JS-78.3
Career Development Among the Palestinian Academic Women in Israel

Friday, 20 July 2018: 16:00
Location: 718A (MTCC SOUTH BUILDING)
Oral Presentation
Hawazin YOUNIS, hawazin younis, Israel
Career development among Palestinian academic women in Israel

This research about academic Israeli-Palestinian women careerists aims to identify the barriers and the potential for their integration in the labor market, including key positions. It seeks to add another layer of knowledge regarding their status in the Israeli labor force, and to shed light on the considerations standing behind their career choices.

Most Research regarding minority women’s career development point out the close intertwining of external and internal barriers – at work, at home, and in women’s attitudes, which typically result in limited opportunities for professional development and promotion, lower wages, and reduced spheres of authority. In the case at hand, these barriers are increasing due to the intersection of gender and ethno-nationality. Yet despite multiple obstacles, women’s growing integration into professional careers is crucial in strengthening their bargaining power in the family and in society, in improving families and women’s economic wellbeing, and in raising women’s self-esteem and overall sense of satisfaction. The project will identify the challenges and obstacles as perceived and experienced by women at three major stages of a career track: (orientation, entrance and initial establishment, promotion) and explore their strategizing in each respective stage. The cultural factor will be explored through the schema of the patriarchal gender contract as it affects the full domestic-public work range.
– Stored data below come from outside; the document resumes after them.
(** X14.  A final T9148/T9149 notification with a positive impedance that
    arrives while the client still holds a final weight makes every
    entity whose range contains that earlier weight recompute from the
    earlier weight and the new impedance, whatever weight the
    notification itself carries. *)
Theorem final_packet_recomputes_with_previous_weight
  (s : System) (data : bytearray) (e : Entity) (st : EufyLifeBLEState)
  (w : Q) (b8 b9 b10 : Z) :
  len data = 16%Z ->
  byte_at data 0 = Some 0xCF%Z ->
  byte_at data 2 = Some 0%Z ->
  byte_at data 12 = Some 0%Z ->
  byte_at data 8 = Some b8 ->
  byte_at data 9 = Some b9 ->
  byte_at data 10 = Some b10 ->
  (0 < b8 + 256 * b9 + 65536 * b10)%Z ->
  state (sys_client s) = Some st ->
  final_weight_kg st = Some w ->
  In e (sys_entities s) ->
  in_range (profile_config e) w = true ->
  In (CalculatorInvoked w (inject_Z (b8 + 256 * b9 + 65536 * b10))
        (profile (profile_config e)))
     (sys_trace (step s (GattNotification data))).
Proof.
  intros Hlen E0 E2 E12 E8 E9 E10 Hraw Hst Hw He Hin.
  unfold step. cbn [client_step].
  unfold _handle_weight_update_t9148_t9149.
  rewrite Hlen, E0, E2, E12, E10, E9, E8.
  destruct (byte_at_some data 7 ltac:(lia)) as (b7 & ->).
  destruct (byte_at_some data 6 ltac:(lia)) as (b6 & ->).
  cbn [bind].
  change (negb (16 =? 16)%Z) with false.
  change (negb (207 =? 207)%Z) with false.
  change (negb (0 =? 0)%Z) with false.
  change (0 =? 0)%Z with true. cbv iota.
  rewrite (uint24_le b8 b9 b10 (byte_at_range _ _ _ E8)
             (byte_at_range _ _ _ E9)).
  apply Z.ltb_lt in Hraw. rewrite Hraw.
  set (z := inject_Z (b8 + 256 * b9 + 65536 * b10)).
  set (snap := set_impedance_final (set_impedance (sys_client s) z) z).
  destruct (_set_state_and_fire_callbacks snap _) as [self4 fired'].
  cbn [app].
  assert (Hfx : In (CalculatorInvoked w z (profile (profile_config e)))
                  (snd (deliver (ExtendedCallbacks snap :: fired')
                          (sys_entities s)))).
  { apply deliver_first_effects. cbn [snapshot_of].
    apply (fire_callbacks_effects snap _ e); [ exact He | ].
    apply (invoked_when_complete snap e z w st); auto. }
  destruct (deliver (ExtendedCallbacks snap :: fired') (sys_entities s))
    as [entities' fx].
  cbn [sys_trace snd] in *. apply in_or_app. now right.
Qed.

(** Witness of X14: the client holds a final 30 kg; a final notification
    of 100 kg and 600 Ohm arrives; the sensor of the 60..90 lb profile is
    recomputed from 30 kg and 600 Ohm. *)
Lemma final_packet_recomputes_with_previous_weight_witness :
  In (CalculatorInvoked 30 (inject_Z (88 + 256 * 2 + 65536 * 0))
        (profile child_lbs))
     (sys_trace
        (step (mkSystem (client_with_final 30) [child_body_fat] [])
           (GattNotification t9148_heavier_packet))).
Proof.
  apply (final_packet_recomputes_with_previous_weight
           (mkSystem (client_with_final 30) [child_body_fat] [])
           t9148_heavier_packet child_body_fat
           (mkBLEState 30 (Some 30) None false) 30 88 2 0);
    try reflexivity.
  left. reflexivity.
Defined.

(** ** config_flow.py: heights in feet and inches *)

Lemma div12 (a : Q) : a / 12 == a * (1 # 12).
Proof. unfold Qdiv. reflexivity. Qed.

Lemma py_int_of_floor (z : Z) : py_int (NFloat (inject_Z z)) = z.
Proof. cbn. apply Z.quot_1_r. Qed.

Lemma modulo_12_range (a : Q) : 0 <= modulo a 12 < 12.
Proof.
  unfold modulo.
  pose proof (div12 a) as E.
  pose proof (Qfloor_le (a / 12)) as Hlo.
  pose proof (Qlt_floor (a / 12)) as Hhi.
  rewrite inject_Z_succ in Hhi.
  set (q := a / 12) in *. clearbody q. lra.
Qed.

(** X15.  [_cm_to_ftin] returns inches between 0 and 12 inclusive, and
    feet and inches together are within 0.05 inch of the height; the
    value 12.0 does occur, for instance 91.4 cm is 2 ft 12.0 in. *)
Theorem cm_to_ftin_range (height_cm : Q) :
  0 <= snd (_cm_to_ftin height_cm) <= 12
  /\ Qabs (12 * inject_Z (fst (_cm_to_ftin height_cm))
           + snd (_cm_to_ftin height_cm) - height_cm / 2.54) <= 0.05
  /\ fst (_cm_to_ftin 91.4) = 2%Z
  /\ snd (_cm_to_ftin 91.4) == 12.
Proof.
  split; [ | split; [ | split; reflexivity ] ];
    unfold _cm_to_ftin, floordiv; cbn [fst snd]; rewrite ?py_int_of_floor;
    set (total := height_cm / 2.54);
    pose proof (modulo_12_range total) as [Hlo Hhi];
    pose proof (round1_error (modulo total 12)) as Herr.
  - split.
    + apply (round1_ge 0 0); [ reflexivity | exact Hlo ].
    + apply (round1_le 12 120); [ reflexivity | lra ].
  - apply Qabs_Qle_condition.
    set (inches := Py.round1 (modulo total 12)) in *. clearbody inches.
    unfold modulo in Herr. clearbody total. lra.
Qed.

(** X16.  Pre-filling the height form and reading it back unchanged gives
    a height within 0.18 cm of the stored one, in either unit; in
    centimetres it is the stored height rounded to one decimal. *)
Theorem height_form_round_trip (height_cm : Q) (height_unit : string) :
  exists h,
    _extract_height_cm (_height_defaults height_cm height_unit) height_unit
    = Some h
    /\ Qabs (h - height_cm) <= 0.18
    /\ (String.eqb height_unit HEIGHT_UNIT_FTIN = false ->
        h = Py.round1 height_cm).
Proof.
  unfold _extract_height_cm, _height_defaults.
  destruct (String.eqb height_unit HEIGHT_UNIT_FTIN).
  - unfold _cm_to_ftin, floordiv. rewrite py_int_of_floor.
    cbn [getitem String.eqb CONF_HEIGHT_FT CONF_HEIGHT_IN Ascii.eqb Bool.eqb
           bind py_int py_float].
    eexists. split; [ reflexivity | ]. split; [ | discriminate ].
    unfold _ftin_to_cm.
    set (total := height_cm / 2.54).
    assert (Et : height_cm == total * 2.54) by (unfold total; field).
    pose proof (round1_error (modulo total 12)) as H1.
    set (inches := Py.round1 (modulo total 12)) in *. clearbody inches.
    pose proof (round1_error
                  (inject_Z (Qfloor (total / 12)) * 30.48 + inches * 2.54))
      as H2.
    unfold modulo in H1.
    apply Qabs_Qle_condition. rewrite Et.
    set (f := inject_Z (Qfloor (total / 12))) in *. clearbody f.
    set (r := Py.round1 (f * 30.48 + inches * 2.54)) in *. clearbody r.
    clearbody total. lra.
  - cbn [getitem String.eqb CONF_USER_HEIGHT Ascii.eqb Bool.eqb bind py_float].
    eexists. split; [ reflexivity | ].
    split; [ | reflexivity ].
    apply Qabs_Qle_condition. pose proof (round1_error height_cm). lra.
Qed.

(** ** config_flow.py: the converted range *)

(** X17.  The auto-conversion of a weight range keeps its order and its
    sign, whatever the two unit strings are: a range with
    [weight_min <= weight_max] stays one, and a non-negative bound stays
    non-negative. *)
Theorem conversion_keeps_range_order (old_wu new_wu : string) (lo hi : Q) :
  lo <= hi ->
  converted old_wu new_wu lo <= converted old_wu new_wu hi
  /\ (0 <= lo -> 0 <= converted old_wu new_wu lo).
Proof.
  intros H. unfold converted.
  destruct (negb (String.eqb old_wu new_wu)); [ | split; [ exact H | auto ] ].
  destruct (String.eqb old_wu WEIGHT_UNIT_KG && String.eqb new_wu WEIGHT_UNIT_LBS).
  - unfold KG_TO_LBS. split.
    + apply round1_mono. lra.
    + intros H0. apply (round1_ge 0 0); [ reflexivity | lra ].
  - change (1.0 / KG_TO_LBS) with (1000000 # 2204620). split.
    + apply round1_mono. lra.
    + intros H0. apply (round1_ge 0 0); [ reflexivity | lra ].
Qed.

(** Witness of X17: 30 to 40.8 kg turned into pounds. *)
Lemma conversion_keeps_range_order_witness :
  converted WEIGHT_UNIT_KG WEIGHT_UNIT_LBS 30
  <= converted WEIGHT_UNIT_KG WEIGHT_UNIT_LBS 40.8
  /\ (0 <= 30 -> 0 <= converted WEIGHT_UNIT_KG WEIGHT_UNIT_LBS 30).
Proof.
  apply (conversion_keeps_range_order WEIGHT_UNIT_KG WEIGHT_UNIT_LBS 30 40.8).
  discriminate.
Defined.

(** X18.  Switching a profile from kilograms to pounds moves the set of
    readings it matches by less than 23 g at either end: every reading at
    least 0.023 kg inside the old range still matches, and every reading
    that matches afterwards is within 0.023 kg of the old range. *)
Theorem unit_change_keeps_matches (pc pc' : ProfileConfig) (w : Q) :
  weight_unit pc' = WEIGHT_UNIT_LBS ->
  weight_min pc'
  = converted WEIGHT_UNIT_KG WEIGHT_UNIT_LBS (weight_min pc) ->
  weight_max pc'
  = converted WEIGHT_UNIT_KG WEIGHT_UNIT_LBS (weight_max pc) ->
  (weight_min pc + 0.023 <= w <= weight_max pc - 0.023 ->
   in_range pc' w = true)
  /\ (in_range pc' w = true ->
      weight_min pc - 0.023 <= w <= weight_max pc + 0.023).
Proof.
  intros Hu Hmin Hmax.
  rewrite in_range_spec. unfold measured. rewrite Hu, Hmin, Hmax.
  rewrite !kg_to_lbs_unfold. cbn [String.eqb WEIGHT_UNIT_LBS Ascii.eqb Bool.eqb].
  unfold KG_TO_LBS.
  pose proof (round1_error (weight_min pc * 2.20462)) as H1.
  pose proof (round1_error (weight_max pc * 2.20462)) as H2.
  split; intros H; lra.
Qed.

(** Witness of X18: the range 27.2 to 40.8 kg and a reading of 30 kg. *)
Lemma unit_change_keeps_matches_witness :
  (27.2 + 0.023 <= 30 <= 40.8 - 0.023 ->
   in_range (mkProfileConfig "c" "C" (mkUserProfile 10 140 "female")
               (converted WEIGHT_UNIT_KG WEIGHT_UNIT_LBS 27.2)
               (converted WEIGHT_UNIT_KG WEIGHT_UNIT_LBS 40.8)
               WEIGHT_UNIT_LBS) 30 = true)
  /\ (in_range (mkProfileConfig "c" "C" (mkUserProfile 10 140 "female")
                  (converted WEIGHT_UNIT_KG WEIGHT_UNIT_LBS 27.2)
                  (converted WEIGHT_UNIT_KG WEIGHT_UNIT_LBS 40.8)
                  WEIGHT_UNIT_LBS) 30 = true ->
      27.2 - 0.023 <= 30 <= 40.8 + 0.023).
Proof.
  apply (unit_change_keeps_matches
           (mkProfileConfig "c" "C" (mkUserProfile 10 140 "female")
              27.2 40.8 WEIGHT_UNIT_KG)
           (mkProfileConfig "c" "C" (mkUserProfile 10 140 "female")
              (converted WEIGHT_UNIT_KG WEIGHT_UNIT_LBS 27.2)
              (converted WEIGHT_UNIT_KG WEIGHT_UNIT_LBS 40.8)
              WEIGHT_UNIT_LBS) 30);
    reflexivity.
Defined.


(** ** sensor.py: which stored profiles become sensors *)

Lemma build_complete (pid : string) (data : StoredProfile) :
  is_complete (pid, data) = true ->
  exists pc,
    build_profile_config pid data = Some pc /\ profile_id pc = pid.
Proof.
  unfold is_complete, build_profile_config. cbn [snd].
  destruct (s_profile_name data), (s_user_age data), (s_user_height data),
    (s_user_sex data); cbn; try discriminate.
  intros _. eexists. split; reflexivity.
Qed.

Lemma build_incomplete (pid : string) (data : StoredProfile) :
  is_complete (pid, data) = false ->
  build_profile_config pid data = None.
Proof.
  unfold is_complete, build_profile_config. cbn [snd].
  destruct (s_profile_name data), (s_user_age data), (s_user_height data),
    (s_user_sex data); cbn; try discriminate; reflexivity.
Qed.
Semi-structured interviews with 45 women of three different professions( Hi-Tech , Medicine, Law) from three career junctions were used to gain experience-near understanding of women’s perceived opportunities and pragmatic responses.

Focusing on minority women with high human capital advances a complex understanding of intersectionality as creating potential alongside disadvantages; it illuminates the adaptability/resilience of a cultural schema (the gender contract) that is central to the regulation of the domestic-public work regime.